Perhaps the most important attribute of the GPR class is the $\texttt{kernel}$ attribute. This associates the GP with a particular kernel function. Here are 3 possibilities for the kernel function:
\begin{align*}
\textit{Linear}: \quad &k(\mathbf{x}_i, \mathbf{x}_j) = \sigma_f^2\mathbf{x}_i^T \mathbf{x}_j \\
\textit{Squared Exponential}: \quad &k(\mathbf{x}_i, \mathbf{x}_j) = \text{exp} \left(\frac{-1}{2l^2} (\mathbf{x}_i - \mathbf{x}_j)^T (\mathbf{x}_i - \mathbf{x}_j)\right) \\
\textit{Periodic}: \quad &k(\mathbf{x}_i, \mathbf{x}_j) = \text{exp}\left(-\sin(2\pi f(\mathbf{x}_i - \mathbf{x}_j))^T \sin(2\pi f(\mathbf{x}_i - \mathbf{x}_j))\right)
\end{align*}
You can prove for yourself that each of these kernel functions is valid i.e. that they construct symmetric positive semi-definite covariance matrices. For example, the covariance matrix associated with the linear kernel is simply $\sigma_f^2XX^T$, which is indeed symmetric positive semi-definite.
Each kernel function is housed inside a class. The $\_\_\texttt{call}\_\_$ function of the class constructs the full covariance matrix $K(X1, X2) \in \mathbb{R}^{n_1 \times n_2}$ by applying the kernel function element-wise between the rows of $X1 \in \mathbb{R}^{n_1 \times D}$ and $X2 \in \mathbb{R}^{n_2 \times D}$. Note that $X1$ and $X2$ are identical when constructing the covariance matrices of the GP f.d.ds introduced above, but in general we allow them to be different to facilitate what follows. The element-wise computations could be implemented with simple for loops over the rows of $X1$ and $X2$, but this is inefficient.
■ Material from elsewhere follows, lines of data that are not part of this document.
(* ===== verification/RangeIndex.v ===== *)
(** * RangeIndex: the tables of the ranges of a database

    [db/range_index.h] and [db/range_index.cpp].  A range index says for each
    range of keys which memtables and level-0 tables have entries in it.  Its
    versions form a list; scans hold versions, and a version holds the memtables
    it names.  An object is known by its address; the list between [first_] and
    [last_] holds the objects themselves.  What runs under the mutex of the
    manager is one step. *)

From S2P Require Import Prelude Coding SkipList Arena Comparator Cursor NovaCommon DbFormat Merger MemTable AtomicMemTable Subrange FileMeta VersionEdit FileSearch VersionBuilder VersionSet.

(** The sets are increasing lists. *)
Record RangeTables := mkTables { memtable_ids : list Z; l0_sstable_ids : list Z }.

Definition RangeTables_Encode (t : RangeTables) : bytes :=
  EncodeFixed32 (size_of (memtable_ids t)) ++ EncodeFixed32 (size_of (l0_sstable_ids t))
  ++ (memtable_ids t ≫= EncodeFixed32) ++ (l0_sstable_ids t ≫= EncodeFixed64).

(** [Decode(buf)] into existing tables. *)
Definition RangeTables_Decode (t : RangeTables) : parser RangeTables :=
  let! num_mids := must DecodeFixed32 in
  let! num_l0s := must DecodeFixed32 in
  let! mids := repeatP (Z.to_nat num_mids) (must DecodeFixed32) in
  let! l0s := repeatP (Z.to_nat num_l0s) (must DecodeFixed64) in
  pret (mkTables (foldl (λ s x, set_insert x s) (memtable_ids t) mids) (foldl (λ s x, set_insert x s) (l0_sstable_ids t) l0s)).

Record RangeIndex := mkIndex {
  ranges_ : list Range;
  range_tables_ : list RangeTables;
  lsm_version_id_ : Z;
  ri_version_id_ : Z;
  ri_is_deleted_ : bool;
  ri_refs_ : Z
}.

(** [RangeIndex(scan_stats, version_id, lsm_version_id)]. *)
Definition RangeIndex_make (version_id lsm_vid : Z) : RangeIndex := mkIndex [] [] lsm_vid version_id false 0.

(** [RangeIndex(scan_stats, current, version_id, lsm_version_id)]. *)
Definition RangeIndex_copy (current : RangeIndex) (version_id lsm_vid : Z) : RangeIndex :=
  mkIndex (ranges_ current) (range_tables_ current) (if decide (lsm_vid = 0) then lsm_version_id_ current else lsm_vid)
    version_id false 0.

Definition RangeIndex_Encode (r : RangeIndex) : bytes :=
  EncodeFixed32 (lsm_version_id_ r) ++ EncodeFixed32 (size_of (ranges_ r))
  ++ (ranges_ r ≫= Range_Encode) ++ (range_tables_ r ≫= RangeTables_Encode).

(** [a && b] of two decoders that fill in a range: the second runs when the
    first succeeds, and what was filled in stays. *)
Definition and_then (p q : Range → parser Range) (r : Range) : parser Range := λ s,
  match p r s with
  | (Ret r', s') => q r' s'
  | (Fail, s') => (Ret r, s')
  | (Abort, s') => (Abort, s')
  end.

Definition fill_lower (r : Range) : parser Range :=
  let! x := DecodeStr (lower r) in
  pret (mkRange x (upper r) (lower_inclusive r) (upper_inclusive r) (r_num_duplicates r) (r_ninserts r) (r_insertion_ratio r) (prior_subrange_id r)).
Definition fill_upper (r : Range) : parser Range :=
  let! x := DecodeStr (upper r) in
  pret (mkRange (lower r) x (lower_inclusive r) (upper_inclusive r) (r_num_duplicates r) (r_ninserts r) (r_insertion_ratio r) (prior_subrange_id r)).
Definition fill_lower_inclusive (r : Range) : parser Range :=
  let! x := DecodeBool in
  pret (mkRange (lower r) (upper r) x (upper_inclusive r) (r_num_duplicates r) (r_ninserts r) (r_insertion_ratio r) (prior_subrange_id r)).
Definition fill_upper_inclusive (r : Range) : parser Range :=
  let! x := DecodeBool in
  pret (mkRange (lower r) (upper r) (lower_inclusive r) x (r_num_duplicates r) (r_ninserts r) (r_insertion_ratio r) (prior_subrange_id r)).
Definition fill_num_duplicates (r : Range) : parser Range :=
  let! x := DecodeFixed32 in
  pret (mkRange (lower r) (upper r) (lower_inclusive r) (upper_inclusive r) x (r_ninserts r) (r_insertion_ratio r) (prior_subrange_id r)).

(** [Range r = {}; r.Decode(buf);]: the result is not looked at. *)
Definition Range_Decode_unchecked : parser Range :=
  and_then fill_lower (and_then fill_upper (and_then fill_lower_inclusive (and_then fill_upper_inclusive
    (and_then fill_num_duplicates pret)))) Range_init.

(** [Decode(buf)]. *)
Definition RangeIndex_Decode (r : RangeIndex) : parser RangeIndex :=
  let! lsm := must DecodeFixed32 in
  let! num_ranges := must DecodeFixed32 in
  let! rs := repeatP (Z.to_nat num_ranges) Range_Decode_unchecked in
  let! ts := repeatP (Z.to_nat num_ranges) (RangeTables_Decode (mkTables [] [])) in
  pret (mkIndex (ranges_ r ++ rs) (range_tables_ r ++ ts) lsm (ri_version_id_ r) (ri_is_deleted_ r) (ri_refs_ r)).

Definition set_refs (r : RangeIndex) (refs : Z) (del : bool) : RangeIndex :=
  mkIndex (ranges_ r) (range_tables_ r) (lsm_version_id_ r) (ri_version_id_ r) del refs.

(** [Ref()] and [UnRef()]. *)
Definition RangeIndex_Ref (r : RangeIndex) : res (RangeIndex * bool) :=
  if decide (ri_refs_ r >= 0) then
    if ri_is_deleted_ r then Ret (r, false) else Ret (set_refs r (ri_refs_ r + 1) false, true)
  else Abort.

Definition RangeIndex_UnRef (r : RangeIndex) : res RangeIndex :=
  if decide (ri_refs_ r >= 1) then
    let refs := ri_refs_ r - 1 in Ret (set_refs r refs (if decide (refs = 0) then true else ri_is_deleted_ r))
  else Abort.

(** ** Edits *)

(** [replace_memtables] and [replace_l0_sstables] in the order of iteration. *)
Record RangeIndexVersionEdit := mkEdit {
  re_sr : option SubRange;
  re_new_memtable_id : Z;
  re_add_new_memtable : bool;
  re_replace_memtables : list (Z * Z);
  re_replace_l0_sstables : list (Z * list Z);
  re_removed_l0_sstables : list Z;
  re_removed_memtables : list Z;
  re_lsm_version_id : Z
}.

Definition set_inserts (xs s : list Z) : list Z := foldl (λ s x, set_insert x s) s xs.

Definition add_memtable (mid : Z) (t : RangeTables) : RangeTables := mkTables (set_insert mid (memtable_ids t)) (l0_sstable_ids t).

Definition replace_memtable (t : RangeTables) (r : Z * Z) : RangeTables :=
  if decide (r.1 ∈ memtable_ids t) then mkTables (set_erase r.1 (memtable_ids t)) (set_insert r.2 (l0_sstable_ids t)) else t.

Definition replace_sstable (t : RangeTables) (r : Z * list Z) : RangeTables :=
  if decide (r.1 ∈ l0_sstable_ids t) then mkTables (memtable_ids t) (set_inserts r.2 (set_erase r.1 (l0_sstable_ids t))) else t.

(** The removals and replacements of an edit in the tables of a range. *)
Definition edit_tables (edit : RangeIndexVersionEdit) (t : RangeTables) : RangeTables :=
  let l0 := foldl (λ s x, set_erase x s) (l0_sstable_ids t) (re_removed_l0_sstables edit) in
  let mids := foldl (λ s x, set_erase x s) (memtable_ids t) (re_removed_memtables edit) in
  foldl replace_sstable (foldl replace_memtable (mkTables mids l0) (re_replace_memtables edit)) (re_replace_l0_sstables edit).

Section edits.
Context (user_comparator_ : Comparator).

(** The loop that adds a memtable to the ranges of a subrange: [fuel] is the
    number of ranges. *)
Fixpoint add_to_ranges (fuel : nat) (rs : list Range) (upper : bytes) (mid : Z) (start_id : nat) (ts : list RangeTables) : res (list RangeTables) :=
  match fuel with
  | O => Fail
  | S fuel =>
      match ts !! start_id with
      | None => Abort
      | Some t =>
          let ts := <[start_id := add_memtable mid t]> ts in
          if decide (S start_id = length rs) then Ret ts
          else
            match rs !! S start_id with
            | None => Abort
            | Some r =>
                if bool_decide (lower r = upper) || Range_IsSmallerThanLower user_comparator_ r upper then Ret ts
                else add_to_ranges fuel rs upper mid (S start_id) ts
            end
      end
  end.

(** The memtable of an edit. *)
Definition add_new (edit : RangeIndexVersionEdit) (rs : list Range) (ts : list RangeTables) : res (list RangeTables) :=
  if re_add_new_memtable edit then
    match re_sr edit with
    | Some sr =>
        match head (tiny_ranges sr), last (tiny_ranges sr) with
        | Some f, Some l =>
            start_id ← Ranges_BinarySearch user_comparator_ rs (lower f);
            match start_id with
            | None => Abort
            | Some start_id => add_to_ranges (length rs) rs (upper l) (re_new_memtable_id edit) (Z.to_nat start_id) ts
            end
        | _, _ => Abort
        end
    | None => Ret (add_memtable (re_new_memtable_id edit) <$> ts)
    end
  else Ret ts.

(** The new version that [AppendNewVersion(scan_stats, edit)] makes. *)
Definition edited_index (current : RangeIndex) (version_id : Z) (edit : RangeIndexVersionEdit) : res RangeIndex :=
  let idx := RangeIndex_copy current version_id (re_lsm_version_id edit) in
  ts ← add_new edit (ranges_ idx) (range_tables_ idx);
  let ts := if re_add_new_memtable edit && bool_decide (re_removed_memtables edit = []) then ts else edit_tables edit <$> ts in
  Ret (mkIndex (ranges_ idx) ts (lsm_version_id_ idx) (ri_version_id_ idx) (ri_is_deleted_ idx) (ri_refs_ idx)).
End edits.

(** ** The manager *)

(** [mid_table_mapping_]: the slots that were given a memtable, by its id. *)
Abbreviation slots_map := (gmap Z AtomicMemTable).

Record RangeIndexManager := mkManager {
  range_index_version_seq_id_ : Z;
  ri_list : list (Z * RangeIndex);
  ri_current_ : option Z;
  ri_fresh : Z
}.

Definition RangeIndexManager_init : RangeIndexManager := mkManager 0 [] None 1.

(** The object at an address; its memory was freed when it is not in the list. *)
Fixpoint find_index (l : list (Z * RangeIndex)) (p : Z) : res RangeIndex :=
  match l with
  | [] => Abort
  | (q, r) :: l => if decide (q = p) then Ret r else find_index l p
  end.

Definition put_index (l : list (Z * RangeIndex)) (p : Z) (r : RangeIndex) : list (Z * RangeIndex) :=
  (λ e, if decide (e.1 = p) then (p, r) else e) <$> l.

(** Insertion behind an element. *)
Fixpoint insert_behind (l : list (Z * RangeIndex)) (p : Z) (e : Z * RangeIndex) : list (Z * RangeIndex) :=
  match l with
  | [] => []
  | (q, r) :: l => if decide (q = p) then (q, r) :: e :: l else (q, r) :: insert_behind l p e
  end.

(** The memtables that tables name, in the order of the loops. *)
Definition all_memtables (ts : list RangeTables) : list Z := ts ≫= memtable_ids.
Instead we use the simple vectorized form $K(X1, X2) = \sigma_f^2X_1X_2^T$ for the linear kernel, and numpy's optimized methods $\texttt{pdist}$ and $\texttt{cdist}$ for the squared exponential and periodic kernels.
Each kernel class has an attribute $\texttt{theta}$, which stores the parameter value of its associated kernel function ($\sigma_f^2$, $l$ and $f$ for the linear, squared exponential and periodic kernels respectively), as well as a $\texttt{bounds}$ attribute to specify a valid range of values for this parameter. $\texttt{theta}$ is used to adjust the distribution over functions specified by each kernel, as we shall explore below.